Give back only one number: how many lines in the data below contain the word "that".

Stored items from a collection:
══════
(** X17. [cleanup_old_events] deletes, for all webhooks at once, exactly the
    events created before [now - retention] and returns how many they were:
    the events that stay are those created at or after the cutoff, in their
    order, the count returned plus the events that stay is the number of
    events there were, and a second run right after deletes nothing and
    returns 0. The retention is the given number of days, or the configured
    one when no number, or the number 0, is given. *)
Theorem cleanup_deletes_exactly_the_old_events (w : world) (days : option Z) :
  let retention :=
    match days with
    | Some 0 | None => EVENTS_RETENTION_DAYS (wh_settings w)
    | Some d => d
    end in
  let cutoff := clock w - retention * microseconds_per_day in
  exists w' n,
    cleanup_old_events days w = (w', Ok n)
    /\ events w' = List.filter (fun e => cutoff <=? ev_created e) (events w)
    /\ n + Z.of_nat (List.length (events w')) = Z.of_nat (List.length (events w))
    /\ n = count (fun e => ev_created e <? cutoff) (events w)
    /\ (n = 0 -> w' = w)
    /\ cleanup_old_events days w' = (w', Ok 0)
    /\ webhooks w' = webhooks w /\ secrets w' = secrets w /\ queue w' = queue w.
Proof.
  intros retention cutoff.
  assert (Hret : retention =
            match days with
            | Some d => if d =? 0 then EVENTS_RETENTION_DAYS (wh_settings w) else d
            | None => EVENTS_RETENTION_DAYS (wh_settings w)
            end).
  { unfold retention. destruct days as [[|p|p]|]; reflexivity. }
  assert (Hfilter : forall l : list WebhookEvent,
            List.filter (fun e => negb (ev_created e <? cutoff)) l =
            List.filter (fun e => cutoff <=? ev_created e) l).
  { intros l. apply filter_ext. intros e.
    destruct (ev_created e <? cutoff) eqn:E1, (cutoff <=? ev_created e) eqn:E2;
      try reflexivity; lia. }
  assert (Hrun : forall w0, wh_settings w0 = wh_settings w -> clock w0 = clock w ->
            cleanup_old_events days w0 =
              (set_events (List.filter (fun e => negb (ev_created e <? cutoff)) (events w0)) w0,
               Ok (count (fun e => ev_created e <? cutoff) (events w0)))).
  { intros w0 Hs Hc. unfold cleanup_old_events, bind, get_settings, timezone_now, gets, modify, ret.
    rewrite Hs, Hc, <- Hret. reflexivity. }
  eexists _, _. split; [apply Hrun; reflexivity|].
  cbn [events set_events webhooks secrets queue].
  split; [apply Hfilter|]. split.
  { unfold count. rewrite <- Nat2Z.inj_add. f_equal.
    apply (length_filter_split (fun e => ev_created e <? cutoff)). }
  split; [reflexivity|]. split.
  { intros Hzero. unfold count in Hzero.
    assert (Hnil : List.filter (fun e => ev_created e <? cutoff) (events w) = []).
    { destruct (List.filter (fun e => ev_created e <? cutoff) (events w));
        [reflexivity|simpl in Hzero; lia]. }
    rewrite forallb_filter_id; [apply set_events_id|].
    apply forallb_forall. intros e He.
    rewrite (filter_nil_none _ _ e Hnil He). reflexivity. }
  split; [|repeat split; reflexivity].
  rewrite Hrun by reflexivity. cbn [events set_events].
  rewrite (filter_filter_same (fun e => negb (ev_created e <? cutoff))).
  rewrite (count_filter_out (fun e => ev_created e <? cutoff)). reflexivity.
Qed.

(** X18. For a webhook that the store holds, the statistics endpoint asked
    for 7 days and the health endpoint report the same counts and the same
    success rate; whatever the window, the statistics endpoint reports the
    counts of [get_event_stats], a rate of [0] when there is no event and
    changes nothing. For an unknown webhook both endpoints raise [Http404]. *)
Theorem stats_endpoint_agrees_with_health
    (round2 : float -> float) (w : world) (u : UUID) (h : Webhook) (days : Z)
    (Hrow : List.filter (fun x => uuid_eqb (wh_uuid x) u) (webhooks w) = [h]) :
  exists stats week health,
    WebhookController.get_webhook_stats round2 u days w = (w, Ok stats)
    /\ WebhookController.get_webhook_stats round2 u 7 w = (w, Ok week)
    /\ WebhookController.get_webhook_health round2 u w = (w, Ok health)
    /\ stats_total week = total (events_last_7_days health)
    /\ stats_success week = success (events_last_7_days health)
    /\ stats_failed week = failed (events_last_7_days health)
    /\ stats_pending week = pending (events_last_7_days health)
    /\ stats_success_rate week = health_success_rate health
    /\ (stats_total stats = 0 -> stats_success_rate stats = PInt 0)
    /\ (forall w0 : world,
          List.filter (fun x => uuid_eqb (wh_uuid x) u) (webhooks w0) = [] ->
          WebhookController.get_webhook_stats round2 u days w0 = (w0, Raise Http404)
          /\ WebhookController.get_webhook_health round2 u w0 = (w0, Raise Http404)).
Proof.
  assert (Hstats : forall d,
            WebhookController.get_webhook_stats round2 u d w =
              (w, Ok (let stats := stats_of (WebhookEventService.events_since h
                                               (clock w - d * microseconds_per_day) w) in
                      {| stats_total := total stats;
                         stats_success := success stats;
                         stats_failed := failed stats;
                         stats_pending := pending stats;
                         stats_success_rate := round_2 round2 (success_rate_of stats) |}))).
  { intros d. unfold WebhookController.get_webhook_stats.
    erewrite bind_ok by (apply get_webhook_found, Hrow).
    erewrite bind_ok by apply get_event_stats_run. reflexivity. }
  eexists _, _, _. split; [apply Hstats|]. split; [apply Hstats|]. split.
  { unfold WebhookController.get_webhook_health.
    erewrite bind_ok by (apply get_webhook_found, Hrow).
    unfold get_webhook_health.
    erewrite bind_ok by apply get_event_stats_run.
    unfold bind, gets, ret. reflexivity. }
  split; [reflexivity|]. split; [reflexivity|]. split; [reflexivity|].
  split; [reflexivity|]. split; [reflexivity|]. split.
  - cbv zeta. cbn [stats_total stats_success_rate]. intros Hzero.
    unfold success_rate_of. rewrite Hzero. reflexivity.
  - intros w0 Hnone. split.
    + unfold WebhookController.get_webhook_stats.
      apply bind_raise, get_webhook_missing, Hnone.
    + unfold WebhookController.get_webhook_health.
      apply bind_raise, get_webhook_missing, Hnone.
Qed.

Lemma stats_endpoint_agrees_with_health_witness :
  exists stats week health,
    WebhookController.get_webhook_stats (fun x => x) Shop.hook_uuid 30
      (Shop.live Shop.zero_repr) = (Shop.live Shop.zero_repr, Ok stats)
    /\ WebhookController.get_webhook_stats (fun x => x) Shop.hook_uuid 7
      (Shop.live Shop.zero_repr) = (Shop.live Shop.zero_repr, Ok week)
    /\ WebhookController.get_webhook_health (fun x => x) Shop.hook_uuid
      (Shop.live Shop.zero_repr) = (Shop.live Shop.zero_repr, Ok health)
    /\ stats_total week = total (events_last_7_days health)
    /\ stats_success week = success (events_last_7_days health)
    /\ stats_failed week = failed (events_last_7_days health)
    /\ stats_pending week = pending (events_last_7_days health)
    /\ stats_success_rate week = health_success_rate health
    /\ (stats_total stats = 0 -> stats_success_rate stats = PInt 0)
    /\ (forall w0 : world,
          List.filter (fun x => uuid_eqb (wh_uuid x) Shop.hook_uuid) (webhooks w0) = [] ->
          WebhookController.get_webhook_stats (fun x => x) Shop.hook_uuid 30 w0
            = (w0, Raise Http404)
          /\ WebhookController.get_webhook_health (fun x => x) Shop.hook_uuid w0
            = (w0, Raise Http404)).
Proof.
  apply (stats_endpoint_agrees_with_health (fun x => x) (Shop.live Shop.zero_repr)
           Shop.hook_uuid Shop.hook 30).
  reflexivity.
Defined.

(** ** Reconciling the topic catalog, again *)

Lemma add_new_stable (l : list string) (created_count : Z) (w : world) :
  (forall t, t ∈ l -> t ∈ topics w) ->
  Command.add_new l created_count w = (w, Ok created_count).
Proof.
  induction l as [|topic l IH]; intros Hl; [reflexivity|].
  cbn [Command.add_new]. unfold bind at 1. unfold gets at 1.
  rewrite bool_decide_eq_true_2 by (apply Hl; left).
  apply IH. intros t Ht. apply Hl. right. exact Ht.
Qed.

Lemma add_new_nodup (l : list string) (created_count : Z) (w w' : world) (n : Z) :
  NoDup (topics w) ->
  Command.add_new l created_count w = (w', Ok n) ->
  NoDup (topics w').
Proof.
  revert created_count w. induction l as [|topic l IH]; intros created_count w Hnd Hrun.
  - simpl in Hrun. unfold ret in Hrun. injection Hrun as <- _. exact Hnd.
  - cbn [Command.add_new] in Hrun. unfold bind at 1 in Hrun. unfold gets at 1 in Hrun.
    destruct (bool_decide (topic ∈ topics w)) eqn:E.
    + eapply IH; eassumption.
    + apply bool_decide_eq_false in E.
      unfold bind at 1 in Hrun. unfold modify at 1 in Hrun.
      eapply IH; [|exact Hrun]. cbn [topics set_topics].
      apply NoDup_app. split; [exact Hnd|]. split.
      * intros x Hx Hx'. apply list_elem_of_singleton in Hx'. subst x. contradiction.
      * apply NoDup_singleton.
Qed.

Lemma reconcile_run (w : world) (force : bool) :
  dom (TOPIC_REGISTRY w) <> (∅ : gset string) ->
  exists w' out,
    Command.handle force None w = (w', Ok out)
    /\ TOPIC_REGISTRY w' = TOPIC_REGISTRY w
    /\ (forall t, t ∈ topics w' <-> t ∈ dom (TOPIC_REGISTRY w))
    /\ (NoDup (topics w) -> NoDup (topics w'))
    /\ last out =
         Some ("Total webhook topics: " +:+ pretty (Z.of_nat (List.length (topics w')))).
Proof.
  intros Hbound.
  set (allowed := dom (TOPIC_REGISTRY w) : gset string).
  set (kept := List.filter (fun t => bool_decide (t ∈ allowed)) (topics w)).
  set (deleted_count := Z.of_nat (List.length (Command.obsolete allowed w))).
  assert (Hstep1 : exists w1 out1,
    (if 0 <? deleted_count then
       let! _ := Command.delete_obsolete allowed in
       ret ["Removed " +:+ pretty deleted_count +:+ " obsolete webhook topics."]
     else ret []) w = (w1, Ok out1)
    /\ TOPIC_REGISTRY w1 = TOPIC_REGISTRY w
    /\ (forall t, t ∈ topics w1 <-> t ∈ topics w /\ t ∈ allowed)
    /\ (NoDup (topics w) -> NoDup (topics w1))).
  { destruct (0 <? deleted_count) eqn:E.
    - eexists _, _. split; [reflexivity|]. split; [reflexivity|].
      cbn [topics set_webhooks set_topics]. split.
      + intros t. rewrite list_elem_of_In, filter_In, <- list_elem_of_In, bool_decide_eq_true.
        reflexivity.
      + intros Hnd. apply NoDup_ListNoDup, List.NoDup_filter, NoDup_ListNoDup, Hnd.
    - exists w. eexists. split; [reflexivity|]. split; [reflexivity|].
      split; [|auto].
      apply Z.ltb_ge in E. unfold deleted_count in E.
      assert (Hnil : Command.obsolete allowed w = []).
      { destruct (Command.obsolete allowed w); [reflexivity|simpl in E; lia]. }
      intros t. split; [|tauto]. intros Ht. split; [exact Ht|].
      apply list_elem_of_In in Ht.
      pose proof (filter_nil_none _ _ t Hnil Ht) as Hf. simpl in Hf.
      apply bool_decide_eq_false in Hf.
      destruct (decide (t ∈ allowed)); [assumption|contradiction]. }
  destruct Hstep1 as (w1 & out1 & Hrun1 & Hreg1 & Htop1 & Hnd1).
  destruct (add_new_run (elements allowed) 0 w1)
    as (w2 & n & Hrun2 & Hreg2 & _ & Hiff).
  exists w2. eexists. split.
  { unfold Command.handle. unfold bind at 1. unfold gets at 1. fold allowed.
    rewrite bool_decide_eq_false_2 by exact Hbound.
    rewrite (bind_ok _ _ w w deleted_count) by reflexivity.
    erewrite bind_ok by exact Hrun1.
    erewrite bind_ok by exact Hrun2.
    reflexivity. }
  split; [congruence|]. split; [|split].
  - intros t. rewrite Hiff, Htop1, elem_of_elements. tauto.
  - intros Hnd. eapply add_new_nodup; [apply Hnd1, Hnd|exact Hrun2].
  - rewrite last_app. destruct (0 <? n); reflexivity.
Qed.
══════
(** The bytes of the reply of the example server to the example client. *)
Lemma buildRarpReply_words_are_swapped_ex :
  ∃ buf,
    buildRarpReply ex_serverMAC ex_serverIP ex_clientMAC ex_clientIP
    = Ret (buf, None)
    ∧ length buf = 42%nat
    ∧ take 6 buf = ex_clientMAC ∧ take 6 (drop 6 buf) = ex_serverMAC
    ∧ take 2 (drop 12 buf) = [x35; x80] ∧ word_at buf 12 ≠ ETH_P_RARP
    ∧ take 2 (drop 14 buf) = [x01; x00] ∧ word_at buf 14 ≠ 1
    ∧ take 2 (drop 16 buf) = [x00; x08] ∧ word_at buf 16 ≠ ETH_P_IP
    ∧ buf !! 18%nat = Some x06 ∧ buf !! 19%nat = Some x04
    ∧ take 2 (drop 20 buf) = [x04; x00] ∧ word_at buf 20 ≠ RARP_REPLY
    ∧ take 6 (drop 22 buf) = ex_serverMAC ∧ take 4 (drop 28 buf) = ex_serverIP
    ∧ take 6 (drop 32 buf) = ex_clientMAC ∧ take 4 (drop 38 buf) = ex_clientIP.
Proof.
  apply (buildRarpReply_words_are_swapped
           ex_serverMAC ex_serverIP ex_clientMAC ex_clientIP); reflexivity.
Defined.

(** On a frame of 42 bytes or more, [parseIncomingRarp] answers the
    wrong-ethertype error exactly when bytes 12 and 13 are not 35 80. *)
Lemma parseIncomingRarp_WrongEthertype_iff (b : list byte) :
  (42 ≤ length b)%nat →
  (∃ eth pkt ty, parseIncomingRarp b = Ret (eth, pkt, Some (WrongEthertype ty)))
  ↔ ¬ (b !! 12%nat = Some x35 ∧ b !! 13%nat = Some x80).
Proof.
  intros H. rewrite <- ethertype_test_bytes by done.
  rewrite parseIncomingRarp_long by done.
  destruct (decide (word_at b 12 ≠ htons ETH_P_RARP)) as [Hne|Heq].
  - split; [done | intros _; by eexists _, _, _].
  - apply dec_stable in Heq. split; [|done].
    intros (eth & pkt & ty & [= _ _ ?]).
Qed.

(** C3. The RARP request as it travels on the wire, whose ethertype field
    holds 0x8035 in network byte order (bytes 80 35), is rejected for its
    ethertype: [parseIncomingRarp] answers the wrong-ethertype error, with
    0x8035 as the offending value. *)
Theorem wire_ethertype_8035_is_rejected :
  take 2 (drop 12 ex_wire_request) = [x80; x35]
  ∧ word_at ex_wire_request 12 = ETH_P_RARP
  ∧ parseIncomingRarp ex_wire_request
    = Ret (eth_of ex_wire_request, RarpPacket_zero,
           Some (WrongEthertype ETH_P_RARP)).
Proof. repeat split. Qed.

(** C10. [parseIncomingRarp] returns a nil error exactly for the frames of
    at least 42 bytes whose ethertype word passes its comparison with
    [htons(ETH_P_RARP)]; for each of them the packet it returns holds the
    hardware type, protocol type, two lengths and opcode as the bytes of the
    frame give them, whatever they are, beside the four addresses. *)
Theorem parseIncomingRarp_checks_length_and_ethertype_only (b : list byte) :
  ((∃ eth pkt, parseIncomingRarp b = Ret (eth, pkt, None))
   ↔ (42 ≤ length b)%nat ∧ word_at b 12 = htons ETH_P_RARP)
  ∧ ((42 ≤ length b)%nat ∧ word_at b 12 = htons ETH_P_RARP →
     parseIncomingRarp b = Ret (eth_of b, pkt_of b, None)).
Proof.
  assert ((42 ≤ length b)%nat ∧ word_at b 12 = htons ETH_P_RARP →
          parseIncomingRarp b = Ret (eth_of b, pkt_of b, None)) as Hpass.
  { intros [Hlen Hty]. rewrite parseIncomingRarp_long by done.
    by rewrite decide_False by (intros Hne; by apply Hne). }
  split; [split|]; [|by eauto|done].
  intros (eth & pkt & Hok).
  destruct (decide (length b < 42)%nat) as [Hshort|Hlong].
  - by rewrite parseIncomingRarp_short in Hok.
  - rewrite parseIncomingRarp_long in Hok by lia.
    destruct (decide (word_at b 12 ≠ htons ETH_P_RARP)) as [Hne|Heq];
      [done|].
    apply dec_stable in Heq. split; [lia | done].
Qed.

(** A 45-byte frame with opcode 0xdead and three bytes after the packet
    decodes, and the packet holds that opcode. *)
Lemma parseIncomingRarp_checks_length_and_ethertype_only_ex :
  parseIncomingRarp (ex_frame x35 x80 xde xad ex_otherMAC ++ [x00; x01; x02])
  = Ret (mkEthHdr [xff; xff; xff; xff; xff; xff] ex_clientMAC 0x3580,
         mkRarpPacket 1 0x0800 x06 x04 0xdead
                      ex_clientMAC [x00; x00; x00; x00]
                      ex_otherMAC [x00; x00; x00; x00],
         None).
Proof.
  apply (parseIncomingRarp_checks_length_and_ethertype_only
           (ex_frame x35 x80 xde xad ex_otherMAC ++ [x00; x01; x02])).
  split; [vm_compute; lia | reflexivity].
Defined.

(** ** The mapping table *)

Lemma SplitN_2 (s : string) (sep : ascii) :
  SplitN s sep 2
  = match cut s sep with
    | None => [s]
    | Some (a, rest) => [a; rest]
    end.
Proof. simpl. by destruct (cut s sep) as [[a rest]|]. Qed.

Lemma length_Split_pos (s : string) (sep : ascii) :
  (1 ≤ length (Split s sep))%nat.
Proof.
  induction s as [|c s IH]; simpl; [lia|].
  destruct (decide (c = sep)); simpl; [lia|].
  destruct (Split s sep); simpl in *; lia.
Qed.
══════
### [Expected answer]
4